1. Congruent Triangles Featuring SSS and SAS (side-side-side and side-angle-side)

2. Congruent Triangles  Checklist for congruent triangles  3 sides congruent  3 angles congruent  We will now learn how to use our theorems and postulates to cut the list in half!

3. Congruent Triangles using SSS and SAS  The side-side-side postulate. If three sides of one triangle are congruent with three sides of another triangle, then the two triangles are congruent.

4. Congruent Triangles using SSS and SAS  What construction method have we used that is very similar to this?  How many different triangle configurations could you make by rearranging the sides?

5. Congruent Triangles using SSS and SAS  Think about this: if you divide a square by drawing a line along one diagonal, what have you created?  What do we know about the sides of a square?  What property allows us to say the diagonal is congruent with itself?  Do we have three sides congruent?  Will this process hold if we have a rectangle? Rhombus? As long as we have a figure with two congruent sides plus the diagonal, yes!

6. Using prior learning

7. Congruent Triangles using SSS and SAS  The side-angle-side postulate. If two sides and the included angle between those sides are congruent to the corresponding parts of another triangle, then those two triangles are congruent.

8. Congruent Triangles using SSS and SAS  The side-angle-side postulate.
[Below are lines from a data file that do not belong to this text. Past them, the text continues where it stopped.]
(* ===== verification/RubyTables.v ===== *)
(** * Tables of the coherence controllers

    [mem/ruby/structures]: the transactions under way ([TBETable]) and the slots they use
    ([TBEStorage]), timers of lines ([TimerTable]), and the requests of machines that starve
    for a line ([PersistentTable]). *)

From S2P Require Import Prelude.
From S2P Require Import NetDest.
From S2P Require Import RubyBlocks.

(** [address == makeLineAddress(address)] *)
Definition line_address (bs : block_size) (address : Z) : bool :=
  address =? Address.makeLineAddress bs address.

(** ** Transaction buffer entries *)

Module TBETable.
Section entry.
Context {ENTRY : Type} (new_entry : ENTRY) (bs : block_size).

Record t := mk { m_map : gmap Z ENTRY; m_number_of_TBEs : Z }.

Definition make (number_of_TBEs : Z) : t := mk ∅ number_of_TBEs.

(** [m_map.size()], a [size_t]; an [int] compared with it is converted. *)
Definition used (x : t) : Z := Z.of_nat (size (m_map x)).

Definition isPresent (x : t) (address : Z) : result bool :=
  _ ← assert (line_address bs address);
  _ ← assert (used x <=? wrap64 (m_number_of_TBEs x));
  Ok (bool_decide (is_Some (m_map x !! address))).

Definition allocate (x : t) (address : Z) : result t :=
  p ← isPresent x address;
  _ ← assert (negb p);
  _ ← assert (used x <? wrap64 (m_number_of_TBEs x));
  Ok (mk (<[address := new_entry]> (m_map x)) (m_number_of_TBEs x)).

Definition deallocate (x : t) (address : Z) : result t :=
  p ← isPresent x address;
  _ ← assert p;
  _ ← assert (0 <? used x);
  Ok (mk (delete address (m_map x)) (m_number_of_TBEs x)).

Definition areNSlotsAvailable (x : t) (n : Z) : bool :=
  wrap64 n <=? wrap64 (m_number_of_TBEs x - used x).

Definition lookup (x : t) (address : Z) : option ENTRY := m_map x !! address.

End entry.
End TBETable.

(** ** Slots for transactions *)

Module TBEStorage.

(** [m_slots_avail] with its top first; the averages of the statistics are not kept. *)
Record t := mk {
  m_reserved : Z;
  m_slots_avail : list Z;
  m_slots_used : gmap Z Z;
}.

(** [for (i = 0; i < number_of_TBEs; ++i) m_slots_avail.push(i)] *)
Definition make (number_of_TBEs : Z) : t := mk 0 (reverse (seqZ 0 number_of_TBEs)) ∅.

Definition size (x : t) : Z := Z.of_nat (base.size (m_slots_used x)).
Definition capacity (x : t) : Z := size x + zlen (m_slots_avail x).
Definition reserved (x : t) : Z := m_reserved x.
Definition slotsAvailable (x : t) : Z := zlen (m_slots_avail x) - m_reserved x.
Definition areNSlotsAvailable (x : t) (n : Z) : bool := n <=? slotsAvailable x.

Definition incrementReserved (x : t) : t :=
  mk (m_reserved x + 1) (m_slots_avail x) (m_slots_used x).

Definition decrementReserved (x : t) : result t :=
  _ ← assert (0 <? m_reserved x);
  Ok (mk (m_reserved x - 1) (m_slots_avail x) (m_slots_used x)).

Definition addEntryToNewSlot (x : t) : result (Z * t) :=
  _ ← assert (0 <? slotsAvailable x);
  match m_slots_avail x with
  | [] => Err AssertFailed
  | slot :: rest => Ok (slot, mk (m_reserved x) rest (<[slot := 1]> (m_slots_used x)))
  end.

Definition addEntryToSlot (x : t) (slot : Z) : result t :=
  match m_slots_used x !! slot with
  | None => Err AssertFailed
  | Some n => Ok (mk (m_reserved x) (m_slots_avail x) (<[slot := n + 1]> (m_slots_used x)))
  end.

Definition removeEntryFromSlot (x : t) (slot : Z) : result t :=
  match m_slots_used x !! slot with
  | None => Err AssertFailed
  | Some n =>
      _ ← assert (0 <? n);
      Ok (if n - 1 =? 0
          then mk (m_reserved x) (slot :: m_slots_avail x) (delete slot (m_slots_used x))
          else mk (m_reserved x) (m_slots_avail x) (<[slot := n - 1]> (m_slots_used x)))
  end.

End TBEStorage.

(** ** Timers *)

Module TimerTable.

(** [m_map], a [std::map], in the order of its iteration; whether there is a consumer. *)
Record t := mk {
  m_map : list (Z * Z);
  m_next_valid : bool;
  m_next_time : Z;
  m_next_address : Z;
  m_consumer_ptr : bool;
}.

Definition make : t := mk [] false 0 0 false.

Definition setConsumer (x : t) : result t :=
  _ ← assert (negb (m_consumer_ptr x));
  Ok (mk (m_map x) (m_next_valid x) (m_next_time x) (m_next_address x) true).

Definition isSet (x : t) (address : Z) : bool := existsb (λ p, p.1 =? address) (m_map x).

(** [m_map[address] = time] for an address that is not in the map. *)
Fixpoint insert_sorted (address time : Z) (l : list (Z * Z)) : list (Z * Z) :=
  match l with
  | [] => [(address, time)]
  | p :: l =>
      if address <? p.1 then (address, time) :: p :: l else p :: insert_sorted address time l
  end.

Definition erase (address : Z) (l : list (Z * Z)) : list (Z * Z) :=
  filter (λ p, p.1 ≠ address) l.

(** The loop of [updateNext] after the first element. *)
Fixpoint earliest (next : Z * Z) (l : list (Z * Z)) : Z * Z :=
  match l with
  | [] => next
  | p :: l => earliest (if p.2 <? next.2 then p else next) l
  end.

Definition updateNext (x : t) : result t :=
  match m_map x with
  | [] => _ ← assert (negb (m_next_valid x)); Ok x
  | p :: l =>
      let next := earliest p l in
      Ok (mk (m_map x) true next.2 next.1 (m_consumer_ptr x))
  end.

Definition refresh (x : t) : result t :=
  x ← if m_next_valid x then Ok x else updateNext x;
  _ ← assert (m_next_valid x);
  Ok x.

Definition isReady (x : t) (curTime : Z) : result (bool * t) :=
  match m_map x with
  | [] => Ok (false, x)
  | _ => x ← refresh x; Ok (m_next_time x <=? curTime, x)
  end.

Definition nextAddress (x : t) : result (Z * t) := x ← refresh x; Ok (m_next_address x, x).

(** The tick the consumer is scheduled for, and the table. *)
Definition set (bs : block_size) (x : t) (address ready_time : Z) : result (Z * t) :=
  _ ← assert (line_address bs address);
  _ ← assert (negb (isSet x address));
  _ ← assert (m_consumer_ptr x);
  Ok (ready_time, mk (insert_sorted address ready_time (m_map x)) false (m_next_time x)
                    (m_next_address x) (m_consumer_ptr x)).

Definition unset (bs : block_size) (x : t) (address : Z) : result t :=
  _ ← assert (line_address bs address);
  _ ← assert (isSet x address);
  Ok (mk (erase address (m_map x))
        (if address =? m_next_address x then false else m_next_valid x)
        (m_next_time x) (m_next_address x) (m_consumer_ptr x)).

End TimerTable.

(** ** Persistent requests *)

Module PersistentTable.
Section machines.
Context `{MachineTypes} (bs : block_size).

Inductive AccessType := Read | Write.

Record PersistentTableEntry := mkEntry {
  m_starving : NetDest.t;
  m_marked : NetDest.t;
  m_request_to_write : NetDest.t;
}.

(** [m_map] *)
Notation t := (gmap Z PersistentTableEntry) (only parsing).

(** [PersistentTableEntry()] *)
Definition new_entry : result PersistentTableEntry :=
  s ← NetDest.make; m ← NetDest.make; w ← NetDest.make; Ok (mkEntry s m w).

Definition persistentRequestLock (x : t) (address : Z) (locker : MachineID) (type : AccessType)
    : result t :=
  _ ← assert (line_address bs address);
  dflt ← new_entry;
  let present := bool_decide (is_Some (x !! address)) in
  let entry := default dflt (x !! address) in
  _ ← (if present then b ← NetDest.isElement (m_starving entry) locker; assert (negb b) else Ok tt);
  s ← NetDest.add (m_starving entry) locker;
  w ← match type with
      | Write => NetDest.add (m_request_to_write entry) locker
      | Read => Ok (m_request_to_write entry)
      end;
  _ ← (if present then b ← NetDest.isSubset (m_marked entry) s; assert b else Ok tt);
  Ok (<[address := mkEntry s (m_marked entry) w]> x).

Definition persistentRequestUnlock (x : t) (address : Z) (unlocker : MachineID) : result t :=
  _ ← assert (line_address bs address);
  match x !! address with
  | None => Err AssertFailed
  | Some entry =>
      b ← NetDest.isElement (m_starving entry) unlocker;
      _ ← assert b;
      b ← NetDest.isSubset (m_marked entry) (m_starving entry);
      _ ← assert b;
      s ← NetDest.remove (m_starving entry) unlocker;
      m ← NetDest.remove (m_marked entry) unlocker;
      w ← NetDest.remove (m_request_to_write entry) unlocker;
      b ← NetDest.isSubset m s;
      _ ← assert b;
      if NetDest.isEmpty s then
        _ ← assert (NetDest.isEmpty m);
        Ok (delete address x)
      else Ok (<[address := mkEntry s m w]> x)
  end.

Definition okToIssueStarving (x : t) (address : Z) (machId : MachineID) : result bool :=
  _ ← assert (line_address bs address);
  match x !! address with
  | None => Ok true
  | Some entry =>
      b ← NetDest.isElement (m_starving entry) machId;
      if (b : bool) then Ok false else Ok (NetDest.isEmpty (m_marked entry))
  end.

Definition findSmallest (x : t) (address : Z) : result MachineID :=
  _ ← assert (line_address bs address);
  match x !! address with
  | None => Err AssertFailed
  | Some entry => NetDest.smallestElement (m_starving entry)
  end.

Definition typeOfSmallest (x : t) (address : Z) : result AccessType :=
  _ ← assert (line_address bs address);
  match x !! address with
  | None => Err AssertFailed
  | Some entry =>
      m ← NetDest.smallestElement (m_starving entry);
      b ← NetDest.isElement (m_request_to_write entry) m;
      Ok (if (b : bool) then Write else Read)
  end.

Definition markEntries (x : t) (address : Z) : result t :=
  _ ← assert (line_address bs address);
  match x !! address with
  | None => Ok x
  | Some entry =>
      _ ← assert (NetDest.isEmpty (m_marked entry));
      Ok (<[address := mkEntry (m_starving entry) (m_starving entry) (m_request_to_write entry)]> x)
  end.

Definition isLocked (x : t) (address : Z) : result bool :=
  _ ← assert (line_address bs address);
  Ok (bool_decide (is_Some (x !! address))).

Definition countStarvingForAddress (x : t) (address : Z) : result Z :=
  _ ← assert (line_address bs address);
  Ok (match x !! address with None => 0 | Some entry => NetDest.count (m_starving entry) end).

Definition countReadStarvingForAddress (x : t) (address : Z) : result Z :=
  _ ← assert (line_address bs address);
  Ok (match x !! address with
      | None => 0
      | Some entry => NetDest.count (m_starving entry) - NetDest.count (m_request_to_write entry)
      end).

End machines.
End PersistentTable.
If two sides and the included angle between those sides are congruent to the corresponding parts of another triangle, then those two triangles are congruent.

9. Your turn!  Would you use SSS or SAS to prove the following triangles are congruent? Is there enough information to choose?  We can use SAS for these triangles because we have two congruent sides plus the angle between those sides.  We can NOT use SAS for these triangles because the angle in the second triangle is not between the two congruent sides.

10. Your turn!  Would you use SSS or SAS to prove the following triangles are congruent? Is there enough information to choose?  We can use SSS for these triangles because we have three congruent sides.  We can use either SSS or SAS for these because we have three congruent sides plus a congruent included angle between two of the congruent sides.

11. Using SSS and SAS in a proof  Complete the flow proof

12. Brainstorm!  Working in pairs, write down as many real life examples of congruent triangles that you can think of. Congruent Triangles

13. Summing it all up!  For triangles, we need to show that all three sides and all three angles are congruent unless we make use of the SSS and SAS postulates.  If we use the SSS postulate what must we show are congruent?  Three sides!  If we use the SAS postulate what must we show are congruent?  Two sides AND the angle included between the two sides!